§ **Exercise brief**: Look through the records below and state how many lines carry the string "NegInf", adding nothing.

■ ■ ■ ■ ■

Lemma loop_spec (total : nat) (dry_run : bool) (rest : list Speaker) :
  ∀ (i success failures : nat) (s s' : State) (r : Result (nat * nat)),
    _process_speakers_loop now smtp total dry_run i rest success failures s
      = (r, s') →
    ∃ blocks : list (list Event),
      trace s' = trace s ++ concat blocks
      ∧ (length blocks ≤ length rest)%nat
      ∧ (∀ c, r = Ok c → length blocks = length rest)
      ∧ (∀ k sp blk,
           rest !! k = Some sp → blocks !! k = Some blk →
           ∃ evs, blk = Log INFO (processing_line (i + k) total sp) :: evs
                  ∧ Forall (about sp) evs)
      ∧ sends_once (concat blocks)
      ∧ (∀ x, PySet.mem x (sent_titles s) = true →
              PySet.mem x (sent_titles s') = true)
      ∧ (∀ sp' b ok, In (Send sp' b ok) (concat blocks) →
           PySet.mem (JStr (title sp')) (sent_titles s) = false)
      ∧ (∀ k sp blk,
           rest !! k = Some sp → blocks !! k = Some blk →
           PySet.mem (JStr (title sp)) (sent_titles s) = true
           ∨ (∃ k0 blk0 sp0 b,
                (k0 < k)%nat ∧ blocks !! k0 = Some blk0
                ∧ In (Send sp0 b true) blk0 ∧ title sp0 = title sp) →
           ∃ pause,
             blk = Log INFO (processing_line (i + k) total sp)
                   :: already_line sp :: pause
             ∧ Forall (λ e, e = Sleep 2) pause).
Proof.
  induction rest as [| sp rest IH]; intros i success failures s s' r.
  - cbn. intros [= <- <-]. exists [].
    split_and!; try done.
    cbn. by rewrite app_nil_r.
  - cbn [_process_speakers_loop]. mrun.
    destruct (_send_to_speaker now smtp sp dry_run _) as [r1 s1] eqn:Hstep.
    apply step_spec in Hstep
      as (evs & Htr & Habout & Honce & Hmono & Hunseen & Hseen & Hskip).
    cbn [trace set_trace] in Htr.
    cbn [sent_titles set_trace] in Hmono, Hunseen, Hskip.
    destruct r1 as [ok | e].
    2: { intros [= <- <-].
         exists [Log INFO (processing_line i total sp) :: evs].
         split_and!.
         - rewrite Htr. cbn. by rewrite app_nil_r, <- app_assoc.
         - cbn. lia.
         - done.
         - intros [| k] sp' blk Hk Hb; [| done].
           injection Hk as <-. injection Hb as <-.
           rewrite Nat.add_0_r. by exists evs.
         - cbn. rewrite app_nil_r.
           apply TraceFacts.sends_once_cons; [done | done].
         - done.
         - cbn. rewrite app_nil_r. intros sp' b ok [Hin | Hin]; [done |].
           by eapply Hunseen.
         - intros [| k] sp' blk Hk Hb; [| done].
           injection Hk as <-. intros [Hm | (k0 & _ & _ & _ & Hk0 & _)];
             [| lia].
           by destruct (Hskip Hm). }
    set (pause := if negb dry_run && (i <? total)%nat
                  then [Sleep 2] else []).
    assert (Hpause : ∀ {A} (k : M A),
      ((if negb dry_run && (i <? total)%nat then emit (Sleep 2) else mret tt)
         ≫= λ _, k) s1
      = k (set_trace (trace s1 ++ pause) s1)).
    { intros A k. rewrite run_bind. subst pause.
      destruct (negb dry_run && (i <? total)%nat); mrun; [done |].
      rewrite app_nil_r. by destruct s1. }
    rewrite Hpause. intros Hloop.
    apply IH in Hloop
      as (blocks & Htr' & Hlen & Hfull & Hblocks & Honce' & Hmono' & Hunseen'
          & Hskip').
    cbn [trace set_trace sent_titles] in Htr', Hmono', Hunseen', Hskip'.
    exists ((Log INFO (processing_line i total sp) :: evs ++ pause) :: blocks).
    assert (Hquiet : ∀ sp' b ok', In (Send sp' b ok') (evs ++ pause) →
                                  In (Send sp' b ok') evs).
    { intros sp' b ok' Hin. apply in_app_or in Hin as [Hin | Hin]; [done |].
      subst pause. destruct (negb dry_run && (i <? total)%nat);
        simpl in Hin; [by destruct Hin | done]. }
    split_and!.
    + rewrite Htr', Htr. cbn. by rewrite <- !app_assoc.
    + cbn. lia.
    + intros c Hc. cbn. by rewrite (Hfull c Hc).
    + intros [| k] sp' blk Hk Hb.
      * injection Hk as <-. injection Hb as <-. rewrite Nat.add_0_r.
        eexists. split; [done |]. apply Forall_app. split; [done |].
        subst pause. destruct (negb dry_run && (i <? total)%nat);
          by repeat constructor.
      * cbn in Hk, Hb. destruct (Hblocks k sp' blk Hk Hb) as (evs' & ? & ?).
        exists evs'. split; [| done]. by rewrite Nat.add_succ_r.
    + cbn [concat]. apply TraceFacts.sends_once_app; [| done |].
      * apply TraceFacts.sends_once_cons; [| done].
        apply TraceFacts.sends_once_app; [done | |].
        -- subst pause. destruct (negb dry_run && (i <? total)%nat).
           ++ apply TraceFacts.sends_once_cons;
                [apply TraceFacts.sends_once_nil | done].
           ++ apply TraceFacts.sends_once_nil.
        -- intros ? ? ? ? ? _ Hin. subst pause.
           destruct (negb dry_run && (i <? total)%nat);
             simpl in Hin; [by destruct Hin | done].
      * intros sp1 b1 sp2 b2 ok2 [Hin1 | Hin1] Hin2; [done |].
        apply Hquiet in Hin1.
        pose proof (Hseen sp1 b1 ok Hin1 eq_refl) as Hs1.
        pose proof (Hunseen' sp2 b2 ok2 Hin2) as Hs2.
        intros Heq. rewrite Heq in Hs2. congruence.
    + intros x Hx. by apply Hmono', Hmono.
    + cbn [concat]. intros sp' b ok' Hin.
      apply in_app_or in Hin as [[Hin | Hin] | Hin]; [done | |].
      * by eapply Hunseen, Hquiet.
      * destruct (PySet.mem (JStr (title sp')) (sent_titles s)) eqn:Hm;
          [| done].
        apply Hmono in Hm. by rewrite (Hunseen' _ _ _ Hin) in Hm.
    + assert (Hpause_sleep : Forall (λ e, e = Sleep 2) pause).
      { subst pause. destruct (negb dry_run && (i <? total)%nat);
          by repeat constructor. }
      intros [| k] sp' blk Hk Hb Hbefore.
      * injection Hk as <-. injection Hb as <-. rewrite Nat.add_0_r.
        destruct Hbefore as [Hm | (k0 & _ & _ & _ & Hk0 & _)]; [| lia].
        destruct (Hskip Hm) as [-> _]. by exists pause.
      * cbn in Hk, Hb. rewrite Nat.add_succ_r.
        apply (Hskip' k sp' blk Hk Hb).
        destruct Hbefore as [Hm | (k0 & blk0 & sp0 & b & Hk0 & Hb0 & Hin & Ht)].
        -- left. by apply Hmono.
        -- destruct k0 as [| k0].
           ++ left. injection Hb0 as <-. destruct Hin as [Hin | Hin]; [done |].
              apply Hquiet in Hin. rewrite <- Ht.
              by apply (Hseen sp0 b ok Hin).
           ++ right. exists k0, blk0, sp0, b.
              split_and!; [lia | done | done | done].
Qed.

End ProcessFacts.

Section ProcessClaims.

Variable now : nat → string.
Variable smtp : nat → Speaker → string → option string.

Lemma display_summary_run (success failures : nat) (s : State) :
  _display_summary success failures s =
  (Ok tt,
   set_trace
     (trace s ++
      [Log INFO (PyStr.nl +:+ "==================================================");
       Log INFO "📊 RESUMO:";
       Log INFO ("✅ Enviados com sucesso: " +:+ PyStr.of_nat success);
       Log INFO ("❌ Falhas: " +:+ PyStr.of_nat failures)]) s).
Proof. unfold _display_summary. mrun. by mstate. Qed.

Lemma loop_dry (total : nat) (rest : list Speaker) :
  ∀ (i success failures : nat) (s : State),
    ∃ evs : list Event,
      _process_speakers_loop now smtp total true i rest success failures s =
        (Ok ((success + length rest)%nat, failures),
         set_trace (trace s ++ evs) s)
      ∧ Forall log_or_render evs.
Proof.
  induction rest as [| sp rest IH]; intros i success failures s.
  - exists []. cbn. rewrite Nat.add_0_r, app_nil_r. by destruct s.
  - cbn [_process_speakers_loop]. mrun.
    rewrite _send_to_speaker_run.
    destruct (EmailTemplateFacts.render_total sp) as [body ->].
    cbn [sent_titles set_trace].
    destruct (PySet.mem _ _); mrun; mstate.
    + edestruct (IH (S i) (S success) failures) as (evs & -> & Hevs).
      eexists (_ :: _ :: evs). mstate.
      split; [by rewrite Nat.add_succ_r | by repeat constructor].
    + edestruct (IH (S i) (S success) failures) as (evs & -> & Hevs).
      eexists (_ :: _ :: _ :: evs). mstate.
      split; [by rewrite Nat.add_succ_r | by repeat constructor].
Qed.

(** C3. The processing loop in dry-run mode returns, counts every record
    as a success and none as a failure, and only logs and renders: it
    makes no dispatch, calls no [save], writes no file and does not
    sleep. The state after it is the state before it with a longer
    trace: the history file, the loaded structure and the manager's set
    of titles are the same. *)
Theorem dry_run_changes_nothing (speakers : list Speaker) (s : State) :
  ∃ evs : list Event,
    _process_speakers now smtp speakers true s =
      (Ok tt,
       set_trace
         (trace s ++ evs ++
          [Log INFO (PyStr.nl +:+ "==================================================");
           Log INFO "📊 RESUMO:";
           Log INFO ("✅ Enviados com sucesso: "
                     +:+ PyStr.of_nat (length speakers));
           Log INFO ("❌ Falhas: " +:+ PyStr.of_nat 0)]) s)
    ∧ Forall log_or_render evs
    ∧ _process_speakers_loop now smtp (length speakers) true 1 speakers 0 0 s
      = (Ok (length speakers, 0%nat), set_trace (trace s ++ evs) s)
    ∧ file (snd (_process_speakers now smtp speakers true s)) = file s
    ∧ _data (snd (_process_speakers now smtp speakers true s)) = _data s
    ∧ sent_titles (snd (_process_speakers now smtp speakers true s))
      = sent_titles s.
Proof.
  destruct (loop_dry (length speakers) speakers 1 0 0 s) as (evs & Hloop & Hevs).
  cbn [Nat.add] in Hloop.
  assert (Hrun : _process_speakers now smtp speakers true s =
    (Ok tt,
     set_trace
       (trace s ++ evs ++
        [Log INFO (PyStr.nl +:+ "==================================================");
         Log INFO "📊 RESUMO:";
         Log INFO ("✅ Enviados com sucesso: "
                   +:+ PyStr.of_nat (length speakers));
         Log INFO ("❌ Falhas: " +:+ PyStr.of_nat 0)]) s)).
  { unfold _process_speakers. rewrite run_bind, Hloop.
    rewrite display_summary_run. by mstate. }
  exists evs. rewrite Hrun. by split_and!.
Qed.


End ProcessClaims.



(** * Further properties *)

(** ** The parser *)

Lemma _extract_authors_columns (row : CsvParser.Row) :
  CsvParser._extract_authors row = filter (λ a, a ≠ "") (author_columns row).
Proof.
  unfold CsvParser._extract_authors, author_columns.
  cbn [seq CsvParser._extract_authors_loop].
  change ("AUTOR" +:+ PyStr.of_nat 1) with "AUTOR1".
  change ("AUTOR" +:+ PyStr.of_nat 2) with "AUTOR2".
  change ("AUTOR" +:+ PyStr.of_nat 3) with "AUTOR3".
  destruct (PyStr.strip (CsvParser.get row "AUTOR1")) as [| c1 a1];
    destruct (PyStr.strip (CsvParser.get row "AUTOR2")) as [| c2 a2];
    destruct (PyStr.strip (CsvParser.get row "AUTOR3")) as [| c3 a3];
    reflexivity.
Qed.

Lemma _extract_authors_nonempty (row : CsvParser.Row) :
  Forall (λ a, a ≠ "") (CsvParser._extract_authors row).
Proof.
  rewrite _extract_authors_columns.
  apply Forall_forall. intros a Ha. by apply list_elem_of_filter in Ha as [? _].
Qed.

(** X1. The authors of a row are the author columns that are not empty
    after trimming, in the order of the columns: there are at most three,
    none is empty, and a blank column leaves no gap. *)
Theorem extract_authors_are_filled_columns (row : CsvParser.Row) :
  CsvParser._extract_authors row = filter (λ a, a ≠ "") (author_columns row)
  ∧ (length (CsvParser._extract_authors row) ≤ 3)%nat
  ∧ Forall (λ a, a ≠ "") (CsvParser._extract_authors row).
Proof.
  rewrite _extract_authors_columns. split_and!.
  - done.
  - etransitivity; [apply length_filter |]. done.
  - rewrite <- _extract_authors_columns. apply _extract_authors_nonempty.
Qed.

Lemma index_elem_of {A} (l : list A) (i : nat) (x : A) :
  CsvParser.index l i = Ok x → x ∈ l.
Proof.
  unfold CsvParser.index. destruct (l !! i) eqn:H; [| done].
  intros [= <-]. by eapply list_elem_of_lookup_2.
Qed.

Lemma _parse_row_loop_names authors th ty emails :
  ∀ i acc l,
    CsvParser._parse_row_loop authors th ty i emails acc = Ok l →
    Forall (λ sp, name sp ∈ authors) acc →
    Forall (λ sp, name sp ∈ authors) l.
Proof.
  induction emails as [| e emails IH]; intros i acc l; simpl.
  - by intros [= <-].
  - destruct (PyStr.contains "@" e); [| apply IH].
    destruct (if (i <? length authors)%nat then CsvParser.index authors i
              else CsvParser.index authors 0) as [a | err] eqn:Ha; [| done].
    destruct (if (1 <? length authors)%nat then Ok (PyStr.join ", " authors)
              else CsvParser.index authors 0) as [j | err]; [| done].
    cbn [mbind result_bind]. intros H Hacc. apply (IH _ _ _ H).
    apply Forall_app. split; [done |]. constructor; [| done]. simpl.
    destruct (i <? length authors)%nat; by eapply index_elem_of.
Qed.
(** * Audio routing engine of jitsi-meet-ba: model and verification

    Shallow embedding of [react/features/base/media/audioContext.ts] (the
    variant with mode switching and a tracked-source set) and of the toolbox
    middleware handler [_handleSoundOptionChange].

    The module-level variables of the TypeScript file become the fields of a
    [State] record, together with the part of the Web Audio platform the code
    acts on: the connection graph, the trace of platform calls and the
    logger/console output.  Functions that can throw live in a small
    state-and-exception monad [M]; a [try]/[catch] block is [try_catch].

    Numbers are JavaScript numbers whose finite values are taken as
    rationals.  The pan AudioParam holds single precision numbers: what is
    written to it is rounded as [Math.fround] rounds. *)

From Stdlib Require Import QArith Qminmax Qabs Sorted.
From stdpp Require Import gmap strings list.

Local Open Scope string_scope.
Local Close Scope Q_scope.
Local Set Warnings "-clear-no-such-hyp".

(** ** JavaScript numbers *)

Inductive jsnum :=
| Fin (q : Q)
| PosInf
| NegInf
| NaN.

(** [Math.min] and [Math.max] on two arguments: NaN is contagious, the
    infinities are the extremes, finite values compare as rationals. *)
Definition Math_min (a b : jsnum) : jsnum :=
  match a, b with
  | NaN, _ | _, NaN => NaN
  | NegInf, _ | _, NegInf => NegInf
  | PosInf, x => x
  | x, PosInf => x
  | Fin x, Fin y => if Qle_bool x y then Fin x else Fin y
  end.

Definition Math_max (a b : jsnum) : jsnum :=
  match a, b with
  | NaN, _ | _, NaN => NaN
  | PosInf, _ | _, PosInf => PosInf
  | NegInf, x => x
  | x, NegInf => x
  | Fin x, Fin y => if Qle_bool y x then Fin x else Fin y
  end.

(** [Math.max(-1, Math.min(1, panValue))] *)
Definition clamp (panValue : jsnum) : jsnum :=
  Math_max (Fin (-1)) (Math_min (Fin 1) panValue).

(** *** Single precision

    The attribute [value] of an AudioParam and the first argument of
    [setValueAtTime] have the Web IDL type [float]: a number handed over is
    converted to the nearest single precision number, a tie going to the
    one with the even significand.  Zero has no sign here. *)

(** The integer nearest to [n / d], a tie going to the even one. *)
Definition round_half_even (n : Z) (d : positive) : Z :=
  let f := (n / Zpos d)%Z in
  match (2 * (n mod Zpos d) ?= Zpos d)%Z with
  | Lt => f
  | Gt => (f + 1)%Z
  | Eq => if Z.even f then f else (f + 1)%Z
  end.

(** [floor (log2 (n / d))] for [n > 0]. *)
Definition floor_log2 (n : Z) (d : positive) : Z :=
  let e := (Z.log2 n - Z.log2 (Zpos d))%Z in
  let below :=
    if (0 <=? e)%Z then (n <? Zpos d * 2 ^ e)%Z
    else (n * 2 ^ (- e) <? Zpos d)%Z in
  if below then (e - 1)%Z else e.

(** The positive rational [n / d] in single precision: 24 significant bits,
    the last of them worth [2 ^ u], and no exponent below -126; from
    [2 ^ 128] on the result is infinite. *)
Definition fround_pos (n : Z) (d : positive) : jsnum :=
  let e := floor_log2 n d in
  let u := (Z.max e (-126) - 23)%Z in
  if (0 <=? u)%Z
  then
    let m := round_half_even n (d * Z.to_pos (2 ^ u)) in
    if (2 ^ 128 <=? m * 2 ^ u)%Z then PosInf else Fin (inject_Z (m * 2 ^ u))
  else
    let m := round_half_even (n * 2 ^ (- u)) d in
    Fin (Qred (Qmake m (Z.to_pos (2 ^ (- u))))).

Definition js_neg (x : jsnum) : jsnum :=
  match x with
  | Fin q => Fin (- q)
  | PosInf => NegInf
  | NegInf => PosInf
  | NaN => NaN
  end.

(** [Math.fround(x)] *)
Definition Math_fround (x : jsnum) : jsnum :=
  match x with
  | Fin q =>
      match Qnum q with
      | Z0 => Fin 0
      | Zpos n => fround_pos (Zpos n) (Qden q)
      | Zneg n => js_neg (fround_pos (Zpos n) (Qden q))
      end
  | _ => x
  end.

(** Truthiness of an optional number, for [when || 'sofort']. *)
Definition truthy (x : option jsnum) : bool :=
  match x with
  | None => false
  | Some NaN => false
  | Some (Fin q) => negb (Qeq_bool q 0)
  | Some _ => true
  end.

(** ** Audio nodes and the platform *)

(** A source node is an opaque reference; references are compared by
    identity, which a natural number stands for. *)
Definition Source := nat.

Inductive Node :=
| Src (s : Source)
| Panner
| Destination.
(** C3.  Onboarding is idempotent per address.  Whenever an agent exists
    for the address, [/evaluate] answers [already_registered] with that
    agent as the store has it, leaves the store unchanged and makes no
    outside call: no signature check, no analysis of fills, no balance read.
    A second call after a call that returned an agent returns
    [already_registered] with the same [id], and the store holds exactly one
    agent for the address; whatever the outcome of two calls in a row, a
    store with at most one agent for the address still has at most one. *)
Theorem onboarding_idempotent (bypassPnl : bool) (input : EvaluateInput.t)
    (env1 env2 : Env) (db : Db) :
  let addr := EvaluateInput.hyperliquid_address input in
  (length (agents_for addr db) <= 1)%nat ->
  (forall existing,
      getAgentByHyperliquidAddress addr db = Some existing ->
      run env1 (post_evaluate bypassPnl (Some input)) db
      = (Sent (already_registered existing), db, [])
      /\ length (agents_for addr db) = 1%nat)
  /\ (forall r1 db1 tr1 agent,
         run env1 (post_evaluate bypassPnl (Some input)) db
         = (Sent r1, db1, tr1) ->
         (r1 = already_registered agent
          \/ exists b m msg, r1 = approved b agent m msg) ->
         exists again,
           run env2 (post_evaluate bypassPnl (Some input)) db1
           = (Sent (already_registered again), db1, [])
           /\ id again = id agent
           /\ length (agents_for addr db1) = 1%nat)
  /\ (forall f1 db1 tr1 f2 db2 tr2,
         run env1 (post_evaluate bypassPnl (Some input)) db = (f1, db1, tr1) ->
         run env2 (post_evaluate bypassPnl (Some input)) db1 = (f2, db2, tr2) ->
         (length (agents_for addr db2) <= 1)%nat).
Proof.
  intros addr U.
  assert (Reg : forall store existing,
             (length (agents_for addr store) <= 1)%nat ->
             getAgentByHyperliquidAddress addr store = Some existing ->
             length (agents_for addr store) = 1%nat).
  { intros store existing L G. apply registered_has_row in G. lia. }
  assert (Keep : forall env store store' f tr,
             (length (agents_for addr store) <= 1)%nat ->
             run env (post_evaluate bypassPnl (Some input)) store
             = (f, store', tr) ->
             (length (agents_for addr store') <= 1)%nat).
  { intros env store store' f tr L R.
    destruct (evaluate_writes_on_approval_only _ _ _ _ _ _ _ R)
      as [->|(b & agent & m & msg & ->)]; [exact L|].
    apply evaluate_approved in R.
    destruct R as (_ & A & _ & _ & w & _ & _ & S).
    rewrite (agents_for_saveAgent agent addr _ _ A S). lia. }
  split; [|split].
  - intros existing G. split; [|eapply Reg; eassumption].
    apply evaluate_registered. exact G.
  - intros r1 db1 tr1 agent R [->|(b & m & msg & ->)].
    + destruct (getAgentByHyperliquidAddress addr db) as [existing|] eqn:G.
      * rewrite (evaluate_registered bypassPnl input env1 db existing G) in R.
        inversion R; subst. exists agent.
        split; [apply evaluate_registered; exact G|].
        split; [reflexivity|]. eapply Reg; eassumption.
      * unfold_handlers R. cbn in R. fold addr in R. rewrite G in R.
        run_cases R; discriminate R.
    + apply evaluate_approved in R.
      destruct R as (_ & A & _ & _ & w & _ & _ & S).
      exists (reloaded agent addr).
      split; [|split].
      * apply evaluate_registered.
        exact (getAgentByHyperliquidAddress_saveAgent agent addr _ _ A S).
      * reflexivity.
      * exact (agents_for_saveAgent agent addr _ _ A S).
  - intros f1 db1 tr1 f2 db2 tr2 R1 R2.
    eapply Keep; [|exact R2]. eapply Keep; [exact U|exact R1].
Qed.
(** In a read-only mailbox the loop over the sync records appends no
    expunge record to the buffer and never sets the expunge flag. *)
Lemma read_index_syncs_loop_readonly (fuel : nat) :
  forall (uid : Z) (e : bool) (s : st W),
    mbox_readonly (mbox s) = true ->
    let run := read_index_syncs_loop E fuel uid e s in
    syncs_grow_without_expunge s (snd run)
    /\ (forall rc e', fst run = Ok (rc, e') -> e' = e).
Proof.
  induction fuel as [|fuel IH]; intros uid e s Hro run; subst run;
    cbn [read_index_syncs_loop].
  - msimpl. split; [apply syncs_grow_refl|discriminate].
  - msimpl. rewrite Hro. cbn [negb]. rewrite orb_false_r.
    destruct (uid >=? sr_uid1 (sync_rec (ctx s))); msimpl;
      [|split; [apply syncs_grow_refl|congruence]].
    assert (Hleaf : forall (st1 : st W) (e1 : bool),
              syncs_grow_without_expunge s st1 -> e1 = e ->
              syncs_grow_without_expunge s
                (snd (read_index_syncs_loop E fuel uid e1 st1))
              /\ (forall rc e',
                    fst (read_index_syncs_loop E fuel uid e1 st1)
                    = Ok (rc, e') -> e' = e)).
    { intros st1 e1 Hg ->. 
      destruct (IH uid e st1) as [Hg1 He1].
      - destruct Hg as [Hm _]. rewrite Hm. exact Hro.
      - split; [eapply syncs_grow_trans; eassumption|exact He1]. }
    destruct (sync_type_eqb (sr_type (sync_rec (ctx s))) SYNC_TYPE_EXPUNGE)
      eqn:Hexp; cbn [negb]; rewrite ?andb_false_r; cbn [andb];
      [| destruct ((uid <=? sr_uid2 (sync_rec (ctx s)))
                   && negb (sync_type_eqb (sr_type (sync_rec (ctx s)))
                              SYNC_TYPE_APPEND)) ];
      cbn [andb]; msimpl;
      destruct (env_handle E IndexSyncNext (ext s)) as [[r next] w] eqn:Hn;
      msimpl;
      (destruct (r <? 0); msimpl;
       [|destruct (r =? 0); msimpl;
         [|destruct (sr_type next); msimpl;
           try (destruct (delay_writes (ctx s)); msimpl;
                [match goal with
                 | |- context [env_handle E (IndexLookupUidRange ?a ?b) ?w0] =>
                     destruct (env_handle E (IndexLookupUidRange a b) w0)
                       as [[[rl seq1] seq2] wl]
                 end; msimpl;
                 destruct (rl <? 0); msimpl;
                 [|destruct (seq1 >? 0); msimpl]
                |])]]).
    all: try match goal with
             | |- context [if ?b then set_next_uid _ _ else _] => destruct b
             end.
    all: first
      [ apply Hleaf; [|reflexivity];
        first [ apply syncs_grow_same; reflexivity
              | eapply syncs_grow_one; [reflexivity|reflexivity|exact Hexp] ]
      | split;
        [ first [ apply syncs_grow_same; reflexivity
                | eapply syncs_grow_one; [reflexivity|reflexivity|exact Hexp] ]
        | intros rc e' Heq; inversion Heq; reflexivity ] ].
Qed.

■ ■ ■ ■ ■

§ **Your solution**: 6